As if the above hasn’t been depressing enough, there are some grim addendums to the agreement. The most noteworthy is the radical proposal to change the way that clubs are compensated when EPL sides poach their players before the age of 16, which Richard Scudamore is trying to rush through before next season when top-flight teams must for the first time have at least eight ‘home-grown’ players in their 25-man squads. Instead of the current system whereby a tribunal settles the compensation fee, the Premier League is proposing a fixed level of compensation related to how highly rated a club’s youth set-up is, with more of an onus placed on clauses such as future first team appearances.
Besides treating teenagers like commodities, this provision is objectionable on so many counts. It would seemingly pave the way open for bigger fish to stack and rack their youth and reserve teams, and it moves towards a convoluted route of recompense by which those clubs with ever-increasing pressures on their finances have to wait for years before they see the money they’re due. What’s more, it would appear to give rise to a situation where lower league talent is cherry-picked, forcing a further power swing towards the top of the pyramid which would see lower league clubs ever more reliant on parachuting temporary loan signings from higher up the chain into their sides.
A perhaps less significant but equally odious detail comes in the form of the Premier League’s plan to part-finance these increases by transferring its £4m community investment funding to the solidarity payment pot. As this When Saturday Comes piece says, at a time when the Premier League’s TV income is once again set for a notable increase this smacks further of pure greed.

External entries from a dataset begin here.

Lemma on_request_authenticated h mobile req h' out :
  on_request m h mobile req = Some (h', out) -> authenticated h' = authenticated h.
Proof.
  unfold on_request, rechecked. intros E.
  destruct (String.eqb (method req) "host/update_agent").
  { injection E as E. unfold on_update_request, try_spawn_self_update in E.
    destruct (recheck_shell_permission _ _ _ _ _) as [[]|] eqn:Er;
      [injection E as <- <-; exact (recheck_authenticated _ _ _ _ _ Er)|].
    destruct (update_in_flight h); by injection E as <- <-. }
  destruct (is_stateful_method (method req)); [|by destruct (dispatch m req); injection E as <- <-].
  destruct (String.eqb (method req) "system/list_processes").
  { destruct (handle_list_processes m req); [|discriminate]. by injection E as <- <-. }
  destruct (String.eqb (method req) "audit/list"); destruct (recheck_shell_permission _ _ _ _ _) as [[]|] eqn:Er;
    try (injection E as <- <-; exact (recheck_authenticated _ _ _ _ _ Er)).
  - unfold handle_audit_list in E. repeat case_match; injection E as <- <-; simplify_eq; reflexivity.
  - destruct (String.eqb (method req) "ports/expose"); [unfold handle_expose_port in E|unfold handle_unexpose_port in E];
      repeat case_match; injection E as <- <-; simplify_eq; reflexivity.
Qed.

Lemma stats_command_authenticated h mobile v : authenticated (fst (on_stats_command m h mobile v)) = authenticated h.
Proof.
  unfold on_stats_command, require_permission, on_kill_process, try_spawn_self_update. repeat (case_match; try reflexivity);
    simplify_eq; reflexivity.
Qed.

(** Only an answered challenge adds a key, and the key is the channel's. *)
Lemma step_authenticated h e h' out mobile : step h e = Some (h', out) ->
  "control:" +:+ mobile ∈ authenticated h' ->
  "control:" +:+ mobile ∈ authenticated h \/
  exists data, e = ControlMessage mobile data /\ proves "control" "shell" h mobile data.
Proof.
  destruct e as [kind nonce mb|kind mb|mb data|mb data|st]; cbn [step].
  - intros [= <- <-] Hk. by left.
  - intros [= <- <-] Hk. cbn [authenticated on_channel_closed with_auth] in Hk. apply elem_of_difference in Hk as [Hk _]. by left.
  - unfold on_control_message. intros E Hk. destruct (is_auth_message data).
    + injection E as E. pose proof (auth_message_grows "control" "shell" (control_ready) h mb data ("control:" +:+ mobile)) as Hg.
      rewrite E in Hg. destruct (Hg Hk) as [Hl|[Heq Hp]]; [by left|]. right.
      change ("control:" +:+ mobile = "control:" +:+ mb) in Heq. apply append_inj_l in Heq as <-. by exists data.
    + destruct (bool_decide _); cbn [negb] in E; [|injection E as <- <-; by left].
      destruct (parse_request m data) as [req|]; [|injection E as <- <-; by left].
      apply on_request_authenticated in E. rewrite E in Hk. by left.
  - unfold on_stats_message. intros [= E] Hk. left. destruct (is_auth_message data).
    + pose proof (auth_message_grows "stats" "stats" [] h mb data ("control:" +:+ mobile)) as Hg.
      rewrite E in Hg. destruct (Hg Hk) as [Hl|[Heq Hp]]; [done|discriminate Heq].
    + destruct (bool_decide _); cbn [negb] in E; [|by injection E as <- <-].
      destruct (from_utf8 data) as [t|]; [|by injection E as <- <-].
      destruct (from_slice (as_bytes t)) as [v|]; [|by injection E as <- <-].
      pose proof (stats_command_authenticated h mb v) as Ha. rewrite E in Ha. cbn [fst] in Ha. by rewrite <- Ha.
  - intros [= <- <-] Hk. by left.
Qed.

Lemma runs_authenticated h0 es : forall h mobile, authenticated h0 = ∅ -> runs h0 es = Some h ->
  "control:" +:+ mobile ∈ authenticated h ->
  exists pre post data h1, es = pre ++ ControlMessage mobile data :: post /\ runs h0 pre = Some h1 /\
    proves "control" "shell" h1 mobile data.
Proof.
  induction es as [|e es IH] using rev_ind; intros h mobile H0' Hr Hk.
  { cbn in Hr. injection Hr as <-. rewrite H0' in Hk. set_solver. }
  rewrite runs_app in Hr. destruct (runs h0 es) as [h1|] eqn:E1; [|discriminate]. cbn [runs] in Hr.
  destruct (step h1 e) as [[h2 out]|] eqn:Es; [|discriminate]. injection Hr as ->.
  destruct (step_authenticated h1 e h out mobile Es Hk) as [Hk1|(data & -> & Hp)].
  - destruct (IH h1 mobile H0' eq_refl Hk1) as (pre & post & data & h3 & -> & Hpre & Hp).
    exists pre, (post ++ [e]), data, h3. split; [by rewrite <- app_assoc|done].
  - by exists es, [], data, h1.
Qed.
End Trace.
End ControlTrace.

(** ** Properties *)

Module Control.
Import RpcFacts Auth ControlTrace.

Section Claims.
Context `{PortsSerde, AuditText, JsonText, Crypto}.
Variable m : Machine.


(** Whatever a phone sends on the two channels, the only commands run for it are
    one of five signals to one process above 1, and the three ways to reboot. *)
Lemma commands_are_limited h mobile data :
  (forall h' out, on_control_message m h mobile data = Some (h', out) -> Forall (limited m) out) /\
  Forall (limited m) (snd (on_stats_message m h mobile data)).
Proof.
  split.
  - intros h' out. unfold on_control_message. destruct (is_auth_message data).
    { intros [= E]. pose proof (auth_message_limited m "control" "shell" control_ready h mobile data) as Ha.
      rewrite E in Ha. apply Ha. by repeat constructor. }
    destruct (negb _); [intros [= <- <-]; constructor|]. destruct (parse_request m data) as [req|].
    + apply on_request_limited.
    + intros [= <- <-]. constructor.
  - unfold on_stats_message. destruct (is_auth_message data); [by apply auth_message_limited|].
    destruct (negb _); [constructor|]. destruct (from_utf8 data) as [t|]; [|constructor].
    destruct (from_slice (as_bytes t)); [apply stats_command_limited|constructor].
Qed.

I’ve seen no official evidence that the pertinent issue of youth player compensation has been resolved, but there’s no doubt that the Football League member body was backed in to a corner and given an impossibly short deadline to make the best of the proposed changes to parachute payments. With the start of pre-season training for the new season just over a month away, budgets had to be set accordingly and the opposition was given no time to build their case and raise proper support. New Football League chairman Greg Clarke has likened football clubs to old mining communities in that they’re at the heart of daily life. He is going to have to step up if they’re not to go the same way.